Катя послушно отправилась на кухню, за ней побрела обиженная Джулли.

"Что могло произойти?" — думала Катя. За последний год дела у Петра поправились. Он стал часто ездить в Берлин, совершал какие-то выгодные сделки. В доме появилась новая мебель, даже холодильник. Кате выдавались деньги "на булавки", и значительные. Деньги она прятала, а из своего сундука, в который Петр никогда не заглядывал, стала постепенно вынимать наряды, купленные к Пушкинскому вечеру. Стали чаще приходить гости, главным образом мужчины, которые уединялись с бутылкой виски в столовой, куда Кате вход был запрещен. Из отдельных возгласов, доносившихся до нее, она понимала, что говорят о политике, о том, что Германия стала большой силой, все чаще произносилось слово "война".

А жизнь Кати после Пушкинского вечера перевернулась. Пришла она на концерт уверенной, почти счастливой. Но вот вышла на сцену Вера Давыдова в строгом белом платье, на плечах белая меховая накидка, за поясом алые тюльпаны. Голова увенчана косой, как лавровым венком. Молодая, ослепительно прекрасная и взволнованная. Артистку встретили вежливыми аплодисментами. Вера легким кивком головы дала знать аккомпаниатору, что она готова. И зазвучала ария Леля из оперы "Снегурочка": "Туча со громом сговаривалась: "Ты греми, гром, а я дождь разолью. Спрыснем землю весенним дождем…" Как весеннее половодье, звеня, сверкая, полилась песня.

Публика наградила артистку бурными аплодисментами.

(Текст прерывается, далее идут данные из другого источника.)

Lemma count_of_None (c : OperationCount) (k : OpType) :
  c !! k = None -> count_of c k = 0.
Proof. unfold count_of. by intros ->. Qed.

Lemma new_lookup (k : OpType) : OperationCount.new !! k = Some 0.
Proof. by destruct k. Qed.

Lemma count_of_new (k : OpType) : count_of OperationCount.new k = 0.
Proof. unfold count_of. by rewrite new_lookup. Qed.

Lemma count_of_add (c : OperationCount) (i k : OpType) (n : Z) :
  count_of (OperationCount.add c i n) k
  = if decide (i = k) then count_of c k + n else count_of c k.
Proof.
  unfold OperationCount.add. rewrite count_of_insert.
  case_decide; by subst.
Qed.

Lemma count_of_merge (a b : OperationCount) (k : OpType) :
  count_of (OperationCount.merge a b) k = count_of a k + count_of b k.
Proof.
  unfold OperationCount.merge. revert k.
  apply (map_fold_weak_ind
           (fun r m => forall k, count_of r k = count_of a k + count_of m k)).
  - intros k. rewrite count_of_empty. lia.
  - intros i x m r Hi IH k. rewrite !count_of_insert.
    case_decide; subst.
    + rewrite IH, (count_of_None m k Hi). lia.
    + apply IH.
Qed.

Lemma count_of_scale (a : OperationCount) (factor : Z) (k : OpType) :
  count_of (OperationCount.scale a factor) k = count_of a k * factor.
Proof.
  unfold OperationCount.scale. revert k.
  apply (map_fold_weak_ind
           (fun r m => forall k, count_of r k = count_of m k * factor)).
  - intros k. by rewrite count_of_new, count_of_empty.
  - intros i x m r Hi IH k. rewrite !count_of_insert.
    case_decide; [done | apply IH].
Qed.


Lemma full_new : full OperationCount.new.
Proof. intros k. rewrite new_lookup. by eexists. Qed.

Lemma full_insert (c : OperationCount) i x : full c -> full (<[i := x]> c).
Proof.
  intros Hc k. rewrite lookup_insert. case_decide; [by eexists | apply Hc].
Qed.

Lemma full_add c i n : full c -> full (OperationCount.add c i n).
Proof. apply full_insert. Qed.

Lemma full_merge a b : full a -> full (OperationCount.merge a b).
Proof.
  intros Ha. unfold OperationCount.merge.
  apply (map_fold_weak_ind (fun r _ => full r)); [done |].
  intros i x m r _ Hr. by apply full_insert.
Qed.

Lemma full_scale a factor : full (OperationCount.scale a factor).
Proof.
  unfold OperationCount.scale.
  apply (map_fold_weak_ind (fun r _ => full r)); [apply full_new |].
  intros i x m r _ Hr. by apply full_insert.
Qed.

(** Two counters with every key present are equal when their counts agree. *)
Lemma full_eq (a b : OperationCount) :
  full a -> full b -> (forall k, count_of a k = count_of b k) -> a = b.
Proof.
  intros Ha Hb Hab. apply map_eq. intros k.
  destruct (Ha k) as [x Hx], (Hb k) as [y Hy].
  specialize (Hab k). unfold count_of in Hab. rewrite Hx, Hy in *.
  simpl in Hab. by subst.
Qed.


Lemma totalWeighted_sum (c : OperationCount) :
  OperationCount.totalWeighted c = weighted_sum (count_of c).
Proof.
  unfold OperationCount.totalWeighted.
  apply (map_fold_weak_ind (fun r m => r = weighted_sum (count_of m))).
  - unfold weighted_sum. simpl. rewrite !count_of_empty. lia.
  - intros i x m r Hi ->. apply count_of_None in Hi.
    unfold weighted_sum. simpl. rewrite !count_of_insert.
    destruct i; simpl; repeat case_decide; try congruence; lia.
Qed.

Lemma weighted_sum_plus (f g : OpType -> Z) :
  weighted_sum (fun k => f k + g k) = weighted_sum f + weighted_sum g.
Proof. unfold weighted_sum. simpl. lia. Qed.

Lemma weighted_sum_ext (f g : OpType -> Z) :
  (forall k, f k = g k) -> weighted_sum f = weighted_sum g.
Proof. intros H. unfold weighted_sum. simpl. by rewrite !H. Qed.

(** C8 (as the code has it).  [add(k, n)] stores the old count plus [n],
    whatever the sign of [n], and leaves the other kinds alone; the result is
    non-negative when the old count and [n] are. *)
Theorem add_is_plain_addition (c : OperationCount) (k : OpType) (n : Z) :
  count_of (OperationCount.add c k n) k = count_of c k + n
  /\ (forall k', k' <> k ->
        count_of (OperationCount.add c k n) k' = count_of c k')
  /\ (0 <= count_of c k -> 0 <= n -> 0 <= count_of (OperationCount.add c k n) k).
Proof.
  rewrite count_of_add. case_decide; [| done].
  split; [done |]. split; [| lia].
  intros k' Hk'. rewrite count_of_add. by case_decide.
Qed.

Lemma add_is_plain_addition_witness :
  0 <= count_of (OperationCount.add OperationCount.new COMPARISON 3) COMPARISON.
Proof.
  apply (add_is_plain_addition OperationCount.new COMPARISON 3); vm_compute;
    discriminate.
Defined.

(** C8 fails as stated: adding -5 to a fresh counter leaves -5. *)
Lemma add_not_saturating :
  ~ (forall (c : OperationCount) (k : OpType) (n : Z),
       0 <= count_of (OperationCount.add c k n) k)
  /\ count_of (OperationCount.add OperationCount.new COMPARISON (-5)) COMPARISON
     = -5.
Proof.
  split; [| reflexivity].
  intros H. specialize (H OperationCount.new COMPARISON (-5)).
  vm_compute in H. by apply H.
Qed.

(** C10.  The weighted total is additive over [merge]. *)
Theorem totalWeighted_merge (a b : OperationCount) :
  OperationCount.totalWeighted (OperationCount.merge a b)
  = OperationCount.totalWeighted a + OperationCount.totalWeighted b.
Proof.
  rewrite !totalWeighted_sum, <- weighted_sum_plus.
  apply weighted_sum_ext, count_of_merge.
Qed.

(** ** Results *)


Lemma count_of_fold_merge {A} (f : A -> OperationCount) (l : list A)
    (init : OperationCount) (k : OpType) :
  count_of (fold_left (fun acc x => OperationCount.merge acc (f x)) l init) k
  = count_of init k + sumZ (map (fun x => count_of (f x) k) l).
Proof.
  revert init. induction l as [| x l IH]; intros init; simpl; [lia |].
  rewrite IH, count_of_merge. lia.
Qed.

Lemma full_fold_merge {A} (f : A -> OperationCount) (l : list A)
    (init : OperationCount) :
  full init ->
  full (fold_left (fun acc x => OperationCount.merge acc (f x)) l init).
Proof.
  revert init. induction l as [| x l IH]; intros init Hinit; simpl; [done |].
  by apply IH, full_merge.
Qed.

(** C2.  Every kind is present in [totalOperations], and its count is the
    global count plus the sum of the functions' counts. *)
Theorem totalOperations_sum_of_parts (r : AnalysisResult) (k : OpType) :
  AnalysisResult.totalOperations r !! k
  = Some (count_of (globalOperations r) k
          + sumZ (map (fun func => count_of (operations func) k) (functions r))).
Proof.
  assert (Hfull : full (AnalysisResult.totalOperations r)).
  { apply full_fold_merge, full_merge, full_new. }
  destruct (Hfull k) as [x Hx]. rewrite Hx. f_equal.
  assert (Hc : count_of (AnalysisResult.totalOperations r) k = x).
  { unfold count_of. by rewrite Hx. }
  rewrite <- Hc. unfold AnalysisResult.totalOperations.
  rewrite count_of_fold_merge, count_of_merge, count_of_new. lia.
Qed.

(** C4.  The three tiers and their total, as binary64 computations on the
    base energy [B]. *)
Theorem carbonBreakdown_tiers (r : AnalysisResult) :
  let B := AnalysisResult.energyJoules r in
  let b := AnalysisResult.carbonBreakdown r in
  let co2 (j : float) := (j / 3600000 * 475)%float in
  energyJoules (userEnd b) = (B * 1.2 * 1000)%float
  /\ energyJoules (developerEnd b) = (B * 5)%float
  /\ energyJoules (serverSide b) = (B * 1.58 * 10000 + 0.001 * 10000)%float
  /\ carbonGrams (userEnd b) = co2 (energyJoules (userEnd b))
  /\ carbonGrams (developerEnd b) = co2 (energyJoules (developerEnd b))
  /\ carbonGrams (serverSide b) = co2 (energyJoules (serverSide b))
  /\ energyJoules (total b)
     = (energyJoules (userEnd b) + energyJoules (developerEnd b)
        + energyJoules (serverSide b))%float
  /\ carbonGrams (total b)
     = (carbonGrams (userEnd b) + carbonGrams (developerEnd b)
        + carbonGrams (serverSide b))%float.
Proof. repeat split. Qed.

(** ** Sorting by a key, largest first *)

Section SortByKey.
Context {A : Type} (key : A -> Z).

Lemma sort_insert_perm (x : A) (l : list A) :
  Permutation (sort_insert (by_key_desc key) x l) (x :: l).
Proof.
  induction l as [| y l IH]; simpl; [done |].
  destruct (0 <? (by_key_desc key) x y); [| done].
  rewrite IH. apply perm_swap.
Qed.

Lemma array_sort_perm (l : list A) :
  Permutation (array_sort (by_key_desc key) l) l.
Proof.
  induction l as [| x l IH]; simpl; [done |].
  by rewrite sort_insert_perm, IH.
Qed.

Lemma sort_insert_sorted (x : A) (l : list A) :
  StronglySorted (key_ge key) l ->
  StronglySorted (key_ge key) (sort_insert (by_key_desc key) x l).
Proof.
  induction 1 as [| y l Hl IH Hy]; simpl.
  - repeat constructor.
  - unfold by_key_desc at 1. destruct (Z.ltb_spec 0 (key y - key x)) as [Hlt | Hge].
    + constructor; [exact IH |].
      rewrite (sort_insert_perm x l). constructor; [unfold key_ge; lia | done].
    + constructor; [by constructor |].
      constructor; [unfold key_ge; lia |].
      eapply Forall_impl; [exact Hy |]. unfold key_ge. intros z Hz. simpl in Hz. lia.
Qed.

Lemma array_sort_sorted (l : list A) :
  StronglySorted (key_ge key) (array_sort (by_key_desc key) l).
Proof.
  induction l as [| x l IH]; simpl; [constructor |].
  by apply sort_insert_sorted.
Qed.

(** The sort is stable: elements of equal key keep their order. *)
Lemma sort_insert_stable (w : Z) (x : A) (l : list A) :
  filter (fun a => key a = w) (sort_insert (by_key_desc key) x l)
  = filter (fun a => key a = w) (x :: l).
Proof.
  induction l as [| y l IH]; simpl; [done |].
  unfold by_key_desc at 1. destruct (Z.ltb_spec 0 (key y - key x)) as [Hlt | Hge];
    [| done].
  rewrite (filter_cons _ y), IH, !filter_cons.
  repeat case_decide; try done; lia.
Qed.

Lemma array_sort_stable (w : Z) (l : list A) :
  filter (fun a => key a = w) (array_sort (by_key_desc key) l)
  = filter (fun a => key a = w) l.
Proof.
  induction l as [| x l IH]; simpl; [done |].
  by rewrite sort_insert_stable, !filter_cons, IH.
Qed.

End SortByKey.

(** ** Trees *)

Lemma child_size (n c : SyntaxNode) :
  In c (children n) -> (node_size c < node_size n)%nat.
Proof.
  destruct n as [ty txt nm row fld kids]. simpl. intros Hc.
  induction kids as [| d kids IH]; simpl in *; [done |].
  destruct Hc as [-> | Hc]; [lia |]. specialize (IH Hc). lia.
Qed.

Lemma node_size_ind (P : SyntaxNode -> Prop) :
  (forall n, (forall d, (node_size d < node_size n)%nat -> P d) -> P n) ->
  forall n, P n.
Proof.
  intros Hstep n. remember (node_size n) as s eqn:Hs.
  revert n Hs. induction s as [s IH] using lt_wf_ind. intros n ->.
  apply Hstep. intros d Hd. by eapply IH.
Qed.

Lemma In_namedChildren (n c : SyntaxNode) :
  In c (namedChildren n) -> In c (children n).
Proof. unfold namedChildren. rewrite filter_In. tauto. Qed.

(** ** The continuation forms of the lookups *)

Lemma first_child_find {A} (p : SyntaxNode -> bool) kids (k : SyntaxNode -> A) d :
  first_child p kids k d
  = match List.find p kids with Some c => k c | None => d end.
Proof.
  induction kids as [| c kids IH]; simpl; [done |]. by destruct (p c).
Qed.

Lemma nth_named_nth {A} (i : nat) kids (k : SyntaxNode -> A) d :
  nth_named i kids k d
  = match nth_error (List.filter isNamed kids) i with
    | Some c => k c
    | None => d
    end.
Proof.
  unfold nth_named. revert i.
  induction kids as [| c kids IH]; intros i; simpl.
  - by destruct i.
  - destruct (isNamed c); simpl; [| apply IH].
    destruct i; simpl; [done | apply IH].
Qed.

Lemma each_named_filter {A} (f : A -> SyntaxNode -> A) kids a :
  each_named f kids a = fold_left f (List.filter isNamed kids) a.
Proof.
  unfold each_named. revert a.
  induction kids as [| c kids IH]; intros a; simpl; [done |].
  destruct (isNamed c); simpl; apply IH.
Qed.

Section Related.
Context {A B : Type} (R : A -> B -> Prop).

А затем вышел на сцену Сергей Лемешев, осветил зал очаровательной застенчивой улыбкой.

"Что день грядущий мне готовит…" Несравненный голос Лемешева. "Ах, Ольга, я тебя любил, тебе единой посвятил рассвет печальный жизни юной…" Столько поэтической выразительности и нежной страсти вложил певец в образ Ленского. В зале плакали. Катя еле сдерживала рыдания.

Артисты выступали по очереди. Уже не аплодисменты, а восторженная овация сопровождала каждый номер.

И вот снова на сцене Вера. В волосы воткнут высокий белый гребень, и чашечка тюльпана прильнула к косе.

"Кармен… Кармен…" — пронеслось по залу.

Вера щелкнула кастаньетами. Пела и танцевала. Хабанера Давыдовой окончательно покорила слушателей.

Шквал аплодисментов! Дождь цветов! Публика поднялась, стоя приветствуя артистку.

Артисты были щедры, выходили без конца на "бис".

Оба такие доступные, доброжелательные, молодые и блистательные. И казалось, Пушкин улыбается с портрета.

После концерта, который закончился далеко за полночь, артисты вышли из консерватории к автомобилю, но не так-то легко было до него добраться. Публика собралась возле служебного выхода из театра. "Кийтоксиа пальон!" (Большое спасибо!), "Браво!", "Спасибо!" — восторженная овация продолжалась и на улице. Широкий подол платья Веры был зацелован, поклонницы Лемешева хватали снег из-под его ног и слизывали с ладоней.